Framework: Types of Bodies

India's governance architecture operates through three tiers of bodies beyond the core executive:

Type Basis Examples
Constitutional Bodies Directly created by the Constitution CAG (Art 148), UPSC (Art 315), ECI (Art 324), Finance Commission (Art 280)
Statutory Bodies Created by an Act of Parliament SEBI, TRAI, CCI, NGT, NHRC, CVC, Lokpal
Non-Statutory Bodies Created by executive resolution/order NITI Aayog, NBT, Planning Commission (defunct)

Key distinction for exam: Constitutional bodies can only be abolished/modified by constitutional amendment. Statutory bodies can be wound up by Parliament amending the parent Act. Non-statutory bodies can be dissolved by executive order alone.

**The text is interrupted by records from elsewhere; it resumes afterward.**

(** ** One emission, one delivery, one batch *)

Context (epoch session : Z) (ss : bytes) (gen : GeneratorCfg).
Context (Hsession : g_incarnation gen = hex16 session) (Hu_session : is_u 64 session) (Hu_epoch : is_u 32 epoch).
Context (Hsize : (TRANSPORT_KEY_BYTES <= g_key_size_bytes gen)%nat /\ Z.of_nat (g_key_size_bytes gen) < 2 ^ 29).

Definition sealing (st : PeerState) : Prop :=
  ps_send_epoch st = Some epoch /\ ps_secret st epoch = Some ss /\ is_u 64 (ps_counter st) /\ ps_epoch_sends st <= u_max 64.

Definition opening (e : E2e) : Prop := e_my_id e = peer /\ e_peers e !! me ≫= (fun st => ps_secret st epoch) = Some ss.

(** A message [a] sealed: its headers, and what any receiver with the secret of
    the epoch finds in it. *)
Record good_sent (m : Sent) : Prop := {
  gs_type : sn_header m !! HDR_MSG_TYPE = Some MSG_TYPE_DKMS_BUFFER;
  gs_id : sn_header m !! HDR_KEY_ID = Some (sn_id m);
  gs_origin : sn_header m !! HDR_SAE_ORIGIN = Some me;
  gs_bits : sn_header m !! HDR_KEY_SIZE_BITS = Some (to_string (Z.of_nat (g_key_size_bytes gen) * 8));
  gs_inc : sn_header m !! HDR_INCARNATION = Some (hex16 session);
  gs_len : zlen (sn_ct m) = Z.of_nat (g_key_size_bytes gen);
  gs_ctr : 1 <= sn_ctr m;
  gs_open e : opening e -> open_verify e me (sn_header m) (sn_id m) (sn_ct m) = Ok (epoch, session, sn_ctr m, sn_key m);
}.

Lemma seal_reserve_cases st p id : sealing st ->
  seal_ready st id epoch ss \/ seal_reserve st p id = (st, Err (KeyIdReuse p id)) \/ seal_reserve st p id = (st, Panic).
Proof.
  intros (Hs & Hsec & Hc & He). destruct (decide (id ∈ rk_seen (ps_recent st))) as [Hin|Hnew].
  - right. left. unfold seal_reserve. rewrite Hs, Hsec. unfold rk_insert. by rewrite bool_decide_eq_true_2.
  - destruct ((ps_counter st =? u_max 64) || (ps_epoch_sends st =? u_max 64)) eqn:Ef.
    + right. right. unfold seal_reserve. rewrite Hs, Hsec. unfold rk_insert. rewrite bool_decide_eq_false_2 by done.
      destruct (_ <=? _); [destruct (rk_order _)|]; cbn [negb]; by rewrite Ef.
    + left. apply orb_false_iff in Ef as [E1%Z.eqb_neq E2%Z.eqb_neq]. constructor; try done; ufold; lia.
Qed.

(** What the emitter is like, but for its stock and what waits. *)
Definition emitter_ok (a : Node SBB) : Prop :=
  name a = me /\ cf_node_id (dk_cfg (nd_d a)) = me /\ nd_gen a = gen /\ is_Some (dk_ack (nd_d a)) /\ sealing (state (nd_e2e a) peer).

Lemma pending_insert n d k e i : dk_ack d = Some (ap_insert (ack_store n) peer k e) ->
  pending (with_d d n) i = if decide (k = i) then Some e else pending n i.
Proof.
  intros Hd. unfold pending at 1, ack_store at 1. cbn [with_d nd_d]. rewrite Hd. cbn [default from_option id].
  rewrite ap_lookup_insert. destruct (decide (k = i)) as [->|Hn]; [by rewrite decide_True|]. rewrite decide_False; [done|tauto].
Qed.

Lemma pending_failed n k i : pending (emit_failed n peer k) i = if decide (k = i) then None else pending n i.
Proof.
  unfold emit_failed, pending at 1, ack_store at 1. cbn [with_d nd_d with_ack dk_ack default from_option id].
  unfold ap_take. pose proof (take_diagnosed_lookup (ack_store n) peer k peer i) as Hl.
  destruct (take_diagnosed (ack_store n) peer k) as [s r]. cbn [fst] in *. rewrite Hl.
  destruct (decide (k = i)) as [->|Hn]; [by rewrite decide_True|]. rewrite decide_False; [done|tauto].
Qed.

Lemma emitter_failed n k : emitter_ok n -> emitter_ok (emit_failed n peer k).
Proof. intros (H1' & H2' & H3' & _ & H5'). split; [done|]. split; [done|]. split; [done|]. split; [by eexists|done]. Qed.

(** What any receiver with the secret finds in what [a] seals. *)
Lemma seal_for_all (a : E2e) id h p :
  e_my_id a = me -> seal_ready (state a peer) id epoch ss ->
  h !! HDR_INCARNATION = Some (hex16 session) -> wf_bytes p -> zlen p < 2 ^ 36 ->
  exists h' ct, e2e_seal a peer id h p = (put a peer (fst (seal_reserve (state a peer) peer id)), h', Ok ct) /\ zlen ct = zlen p
    /\ (forall k, k <> HDR_E2E_TAG -> k <> HDR_E2E_EPOCH -> k <> HDR_E2E_CTR -> h' !! k = h !! k)
    /\ forall e, opening e -> open_verify e me h' id ct = Ok (epoch, session, ps_counter (state a peer) + 1, p).
Proof.
  intros Hme Hready Hinc Hp Hlen.
  assert (Hfor : forall e, opening e -> exists h' ct, e2e_seal a peer id h p = (put a peer (fst (seal_reserve (state a peer) peer id)), h', Ok ct)
    /\ zlen ct = zlen p /\ (forall k, k <> HDR_E2E_TAG -> k <> HDR_E2E_EPOCH -> k <> HDR_E2E_CTR -> h' !! k = h !! k)
    /\ open_verify e me h' id ct = Ok (epoch, session, ps_counter (state a peer) + 1, p)).
  { intros e [Epeer Hsec]. rewrite <- Epeer in *. rewrite <- Hme in *.
    destruct (seal_verifies a e id h p epoch ss session Hready Hsec Hinc Hu_session Hp Hlen) as (a' & h' & ct & E & Hct & Hv & Hh & ->).
    exists h', ct. by split_and!. }
  destruct (Hfor (mkE2e peer (e_cfg a) {[ me := state a peer ]})) as (h' & ct & E & Hct & Hh & _).
  { split; [done|]. cbn. rewrite lookup_singleton_eq. cbn. apply Hready. }
  exists h', ct. split_and!; try done. intros e He. destruct (Hfor e He) as (h2 & ct2 & E2 & _ & _ & Hv). congruence.
Qed.

Lemma emit_effect a now ts rnd uuid a' out :
  emitter_ok a -> length rnd = g_key_size_bytes gen -> wf_bytes rnd -> emit_key now ts rnd uuid a peer = (a', out) ->
  emitter_ok a' /\ held_enc a' = held_enc a
  /\ ps_counter (state (nd_e2e a) peer) <= ps_counter (state (nd_e2e a') peer)
  /\ (forall i e, pending a' i = Some e -> i = uuid /\ ae_bytes e = rnd \/ pending a i = Some e)
  /\ (forall i, i <> uuid -> pending a' i = pending a i)
  /\ (forall dest ct h hops g, out = EmitSend dest ct h hops g -> is_Some (pending a' uuid)
        /\ ps_counter (state (nd_e2e a') peer) = ps_counter (state (nd_e2e a) peer) + 1
        /\ good_sent (mkSent uuid h ct rnd (ps_counter (state (nd_e2e a') peer)))).
Proof.
  intros (Hn & Hcf & Hg & Hak & Hseal) Hlen Hwf. unfold emit_key.
  destruct (orr_map (nd_reg a) !! peer) as [dest|].
  2:{ intros [= <- <-]. unfold emitter_ok. split_and!; try done. intros i e. by right. }
  set (entry := mkAe rnd _ _). pose proof (emit_header_lookups a peer uuid ts) as Hhl.
  set (h0 := emit_header a peer uuid ts) in *. set (a1 := with_d _ a). cbn zeta in *.
  change (nd_e2e a1) with (nd_e2e a).
  assert (Hp1 : forall i, pending a1 i = if decide (uuid = i) then Some entry else pending a i) by (intros i; by apply pending_insert).
  assert (Hp2 : forall i e, pending a1 i = Some e -> i = uuid /\ ae_bytes e = rnd \/ pending a i = Some e).
  { intros i e. rewrite Hp1. destruct (decide (uuid = i)) as [->|]; [intros [= <-]; by left|by right]. }
  assert (Hp3 : forall i, i <> uuid -> pending a1 i = pending a i) by (intros i Hi; rewrite Hp1; by rewrite decide_False).
  destruct (seal_reserve_cases (state (nd_e2e a) peer) peer uuid Hseal) as [Hready|Hno].
  - destruct (seal_for_all (nd_e2e a) uuid h0 rnd) as (h' & ct & E & Hct & Hh & Hv); try done.
    { rewrite <- Hsession, <- Hg. apply Hhl. } { unfold zlen. lia. }
    destruct (seal_reserve_ready _ peer uuid epoch ss Hready) as (st' & Er & Hsame & Hc & Hes & _).
    rewrite E, Er. cbn [fst]. intros [= <- <-]. destruct Hseal as (Hs1 & Hs2 & Hs3 & Hs4). destruct Hready as [_ _ _ _ Hcnt Hsnd].
    assert (Hok : sealing st').
    { unfold sealing. rewrite (proj2 Hsame), (same_keys_secret _ _ _ Hsame), Hc, Hes. split_and!; [done..| |lia]. ufold. lia. }
    unfold emitter_ok. cbn [with_e2e nd_e2e nd_d nd_gen]. rewrite !state_put_eq, Hc.
    split_and!; try done; try apply Hok; try lia.
    intros d2 c2 h2 hp2 g2 [= <- <- <- <- <-]. split; [change (is_Some (pending a1 uuid)); rewrite Hp1, decide_True by done; by eexists|].
    split; [done|]. destruct Hhl as (L1 & L2 & L3 & L4 & L5).
    constructor; cbn [sn_header sn_id sn_ct sn_key sn_ctr]; try (rewrite Hh by discriminate); try congruence; [unfold zlen in *; lia|lia|done].
  - assert (E : exists r, e2e_seal (nd_e2e a) peer uuid h0 rnd = (put (nd_e2e a) peer (state (nd_e2e a) peer), h0, r)
      /\ (r = Err (KeyIdReuse peer uuid) \/ r = Panic)).
    { unfold e2e_seal. destruct Hno as [-> | ->]; eexists; (split; [reflexivity|]); [by left|by right]. }
    destruct E as (r & -> & Hr).
    assert (Hk : emitter_ok (with_e2e (put (nd_e2e a) peer (state (nd_e2e a) peer)) a1)).
    { unfold emitter_ok. cbn [with_e2e nd_e2e nd_d nd_gen]. rewrite state_put_eq. split_and!; try done. }
    set (n := with_e2e _ a1) in *. assert (Hc : ps_counter (state (nd_e2e n) peer) = ps_counter (state (nd_e2e a) peer)).
    { unfold n. cbn [with_e2e nd_e2e]. by rewrite state_put_eq. }
    destruct Hr as [-> | ->]; intros [= <- <-].
    + split; [by apply emitter_failed|]. split; [done|]. split; [change (nd_e2e (emit_failed n peer uuid)) with (nd_e2e n); lia|].
      split_and!; [intros i e|intros i Hi|done]; rewrite pending_failed.
      * destruct (decide _); [done|]. apply Hp2.
      * rewrite decide_False by done. by apply Hp3.
    + split; [exact Hk|]. split; [done|]. split; [lia|]. by split_and!.
Qed.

SEBI — Securities and Exchange Board of India

Feature Detail
Statutory basis SEBI Act, 1992
Set up 1988 (non-statutory) → statutory from 30 January 1992
Composition Chairman + up to 9 members (2 from Ministry of Finance, 1 from RBI, up to 5 others — at least 3 whole-time)
Current Chairman Tuhin Kanta Pandey (1987-batch IAS, Odisha cadre; assumed charge 1 March 2025 for 3-year term; succeeded Madhabi Puri Buch — India's first woman SEBI Chairman)
Headquarters Mumbai

Three-fold powers:

  1. Regulatory — registers and regulates intermediaries (stock brokers, mutual funds, FPIs, credit rating agencies, depositories)
  2. Investigative — calls for information, conducts inspections, compels production of records
  3. Quasi-judicial — holds inquiries, passes orders including penalties, debarment, and disgorgement of profits

Appeal: SEBI orders → Securities Appellate Tribunal (SAT) → Supreme Court

2024-25 developments:

  • Algo Trading Framework (4 February 2025): Mandates safer retail participation in algorithmic trading — APIs replaced by exchange-approved Algo-IDs; brokers must have kill-switch capability; phased implementation with full enforcement from August 2025
  • FPI Disclosure Norms (2024): Tightened beneficial ownership disclosure to prevent minimum public shareholding circumvention
  • SEBI data: algorithmic trading accounts for 97% of FPI profits and 96% of proprietary trader profits in F&O (FY2024)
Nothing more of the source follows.